Services Not Rendered
- Collectors cannot collect for medical services not provided, including fraudulent practices like “upcoding” (charging for higher-cost services than what was delivered).
- Question to Answer – Does your organization have a Q&A process where Americollect and patients can submit complaints about charges?
Unsubstantiated Claims
- Debt collectors must have documentation substantiating that the debt is accurate and legally owed. This includes payment records and insurance information, consistent with privacy laws.
- Question to Answer – Are all insurance reprocessing that occurs notifying Americollect of the updated insurance information?
Prohibition of Misleading Representations
- Collectors must not misrepresent the legal status or the amount of a medical debt. False claims that a debt is settled or legally certain can result in violations.
- If state or federal laws cap the amount that can be charged (e.g., No Surprises Act), collecting beyond those limits is illegal.
- Questions to Answer – Does your state cap the amount payment plans can be by income thresholds and if so, is the organization asking for those income thresholds at the time of service?
Strict Liability for Debt Collectors
- The FDCPA imposes strict liability, meaning collectors are responsible even if they are unaware of inaccuracies. Debt collectors must ensure the amounts they pursue are correct and in compliance with applicable laws.
Importance of Substantiating Medical Debts
- Due to the complexity of the healthcare billing system, collectors must have a reasonable basis to claim that the medical debt is valid and correctly calculated. This includes understanding any financial assistance policies the provider may have had.
- Question to Answer – Have you provided your latest and greatest billing, collection and financial assistance policies?
Default Definition
- The CFPB advisory opinion clarifies that whether a medical debt is “in default” is determined by the terms of any agreement between the patient and provider under applicable state laws, not the subjective understanding of the debt collector.

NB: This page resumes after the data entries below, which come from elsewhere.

(* ===== verification/Issuer.v ===== *)
(** * The registered-issuer precompile

    [crates/suwappu-precompiles/src/issuer.rs]: issuers with a delegation cap,
    the supply books per (asset, issuer), minting, and the two-phase burn. *)

From S2P Require Import Prelude.

Abbreviation IssuerId := N (only parsing).
Abbreviation AssetId := bytes (only parsing).
Abbreviation BurnId := N (only parsing).

Definition DEFAULT_BURN_SLA_ROUNDS : N := 1000.

Record Issuer := mk_issuer {
  issuer_id : IssuerId;
  principal_did : bytes;
  delegation_cap : N;
  reserve_schema_version : N;
  policy_vocabulary_version : N;
}.

Record PendingBurn := mk_pending {
  burn_id : BurnId;
  burn_asset : AssetId;
  burn_issuer : IssuerId;
  burn_amount : N;
  initiated_at : N;
  sla_deadline : N;
}.

Record PaymentReceiptAttestation := mk_receipt { digest : bytes }.

Record AssetSupply := mk_supply {
  total_minted : N;
  total_burned : N;
  reserved_for_burn : N;
}.

(** [AssetSupply::default]. *)
Definition no_supply : AssetSupply := mk_supply 0 0 0.

(** Subtraction on [N] is the saturating subtraction. *)
Definition circulating (a : AssetSupply) : N := (total_minted a - total_burned a - reserved_for_burn a)%N.
Definition outstanding (a : AssetSupply) : N := (total_minted a - total_burned a)%N.

Record IssuerRegistry := mk_registry {
  issuers : gmap IssuerId Issuer;
  supplies : gmap (AssetId * IssuerId) AssetSupply;
  pending : gmap BurnId PendingBurn;
  next_burn_id : BurnId;
  sla_window_rounds : N;
}.

Inductive IssuerError :=
| IssuerAlreadyRegistered (i : IssuerId)
| IssuerNotRegistered (i : IssuerId)
| DelegationCapExceeded (issuer : IssuerId) (outstanding_after cap : N)
| InsufficientCirculating
| UnknownBurn (b : BurnId)
| SlaNotExpired (b : BurnId) (now deadline : N)
| SupplyOverflow.

Definition with_sla (sla : N) : IssuerRegistry := mk_registry ∅ ∅ ∅ 0 sla.
Definition new_registry : IssuerRegistry := with_sla DEFAULT_BURN_SLA_ROUNDS.

Definition register (r : IssuerRegistry) (iss : Issuer) : outcome IssuerError unit * IssuerRegistry :=
  if bool_decide (is_Some (issuers r !! issuer_id iss))
  then (Err (IssuerAlreadyRegistered (issuer_id iss)), r)
  else (Ok tt, mk_registry (<[issuer_id iss := iss]> (issuers r)) (supplies r) (pending r)
                 (next_burn_id r) (sla_window_rounds r)).

Definition issuer (r : IssuerRegistry) (id : IssuerId) : option Issuer := issuers r !! id.
Definition supply (r : IssuerRegistry) (asset : AssetId) (i : IssuerId) : AssetSupply :=
  default no_supply (supplies r !! (asset, i)).
Definition set_supply (r : IssuerRegistry) (k : AssetId * IssuerId) (v : AssetSupply) : IssuerRegistry :=
  mk_registry (issuers r) (<[k := v]> (supplies r)) (pending r) (next_burn_id r) (sla_window_rounds r).
Definition set_pending (r : IssuerRegistry) (m : gmap BurnId PendingBurn) : IssuerRegistry :=
  mk_registry (issuers r) (supplies r) m (next_burn_id r) (sla_window_rounds r).
Definition pending_burn_count (r : IssuerRegistry) : nat := size (pending r).

(** The loop over the supply records of the issuer. *)
Fixpoint sum_outstanding (i : IssuerId) (l : list ((AssetId * IssuerId) * AssetSupply)) (acc : N) : option N :=
  match l with
  | [] => Some acc
  | (k, sup) :: rest =>
      if bool_decide (k.2 = i)
      then acc' ← checked_add 128 acc (outstanding sup); sum_outstanding i rest acc'
      else sum_outstanding i rest acc
  end.

Definition mint (r : IssuerRegistry) (i : IssuerId) (asset : AssetId) (amount : N)
    : outcome IssuerError unit * IssuerRegistry :=
  match issuers r !! i with
  | None => (Err (IssuerNotRegistered i), r)
  | Some iss =>
      match total ← sum_outstanding i (btree_entries (supplies r)) 0; checked_add 128 total amount with
      | None => (Err SupplyOverflow, r)
      | Some after =>
          if bool_decide (delegation_cap iss < after)%N
          then (Err (DelegationCapExceeded i after (delegation_cap iss)), r)
          else
            let entry := supply r asset i in
            match checked_add 128 (total_minted entry) amount with
            | None => (Err SupplyOverflow, set_supply r (asset, i) entry)
            | Some m => (Ok tt, set_supply r (asset, i)
                                  (mk_supply m (total_burned entry) (reserved_for_burn entry)))
            end
      end
  end.

Definition initiate_burn (r : IssuerRegistry) (i : IssuerId) (asset : AssetId) (amount now : N)
    : outcome IssuerError BurnId * IssuerRegistry :=
  if bool_decide (is_Some (issuers r !! i)) then
    let entry := supply r asset i in
    let r1 := set_supply r (asset, i) entry in
    if bool_decide (circulating entry < amount)%N then (Err InsufficientCirculating, r1)
    else match checked_add 128 (reserved_for_burn entry) amount with
         | None => (Err SupplyOverflow, r1)
         | Some res =>
             let r2 := set_supply r (asset, i) (mk_supply (total_minted entry) (total_burned entry) res) in
             let b := next_burn_id r in
             (Ok b, mk_registry (issuers r2) (supplies r2)
                      (<[b := mk_pending b asset i amount now (wrap 64 (now + sla_window_rounds r))]> (pending r))
                      (wrap 64 (b + 1)) (sla_window_rounds r))
         end
  else (Err (IssuerNotRegistered i), r).

(** [Panic] is the [expect] on the supply record of a pending burn. *)
Definition finalize_burn (r : IssuerRegistry) (b : BurnId) (att : PaymentReceiptAttestation)
    : outcome IssuerError unit * IssuerRegistry :=
  match pending r !! b with
  | None => (Err (UnknownBurn b), r)
  | Some p =>
      let r1 := set_pending r (delete b (pending r)) in
      let k := (burn_asset p, burn_issuer p) in
      match supplies r !! k with
      | None => (Panic, r1)
      | Some entry =>
          match checked_sub (reserved_for_burn entry) (burn_amount p) with
          | None => (Err SupplyOverflow, r1)
          | Some res =>
              match checked_add 128 (total_burned entry) (burn_amount p) with
              | None => (Err SupplyOverflow,
                         set_supply r1 k (mk_supply (total_minted entry) (total_burned entry) res))
              | Some burned => (Ok tt, set_supply r1 k (mk_supply (total_minted entry) burned res))
              end
          end
      end
  end.

Definition reverse_burn (r : IssuerRegistry) (b : BurnId) (now : N)
    : outcome IssuerError unit * IssuerRegistry :=
  match pending r !! b with
  | None => (Err (UnknownBurn b), r)
  | Some p =>
      if bool_decide (now ≤ sla_deadline p)%N then (Err (SlaNotExpired b now (sla_deadline p)), r)
      else
        let k := (burn_asset p, burn_issuer p) in
        match supplies r !! k with
        | None => (Panic, r)
        | Some entry =>
            match checked_sub (reserved_for_burn entry) (burn_amount p) with
            | None => (Err SupplyOverflow, r)
            | Some res =>
                (Ok tt, set_pending (set_supply r k (mk_supply (total_minted entry) (total_burned entry) res))
                          (delete b (pending r)))
            end
        end
  end.

(** ** The books *)

(** The issuer's outstanding supply over all its assets. *)
Definition outstanding_weight (i : IssuerId) (k : AssetId * IssuerId) (sup : AssetSupply) : N :=
  if bool_decide (k.2 = i) then outstanding sup else 0%N.
Definition issuer_outstanding (r : IssuerRegistry) (i : IssuerId) : N :=
  map_weight (outstanding_weight i) (supplies r).

(** The amount pending burns hold of one asset of one issuer. *)
Definition pending_weight (k : AssetId * IssuerId) (_ : BurnId) (p : PendingBurn) : N :=
  if bool_decide ((burn_asset p, burn_issuer p) = k) then burn_amount p else 0%N.
Definition pending_total (r : IssuerRegistry) (k : AssetId * IssuerId) : N :=
  map_weight (pending_weight k) (pending r).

- Questions to Answer – Does your billing and collection policy define “default” and if so, are we following as it is intended?
CFPB Advisory Opinion Conclusion
The CFPB advisory opinion is set to go into effect on December 3, 2024, and will enact several concerning and problematic interpretations of this opinion that will affect medical bad debt collectors and the healthcare facilities they serve. While future challenges to the advisory opinion are possible, at this time careful consideration should be taken when it comes to medical bad debt collections going forward.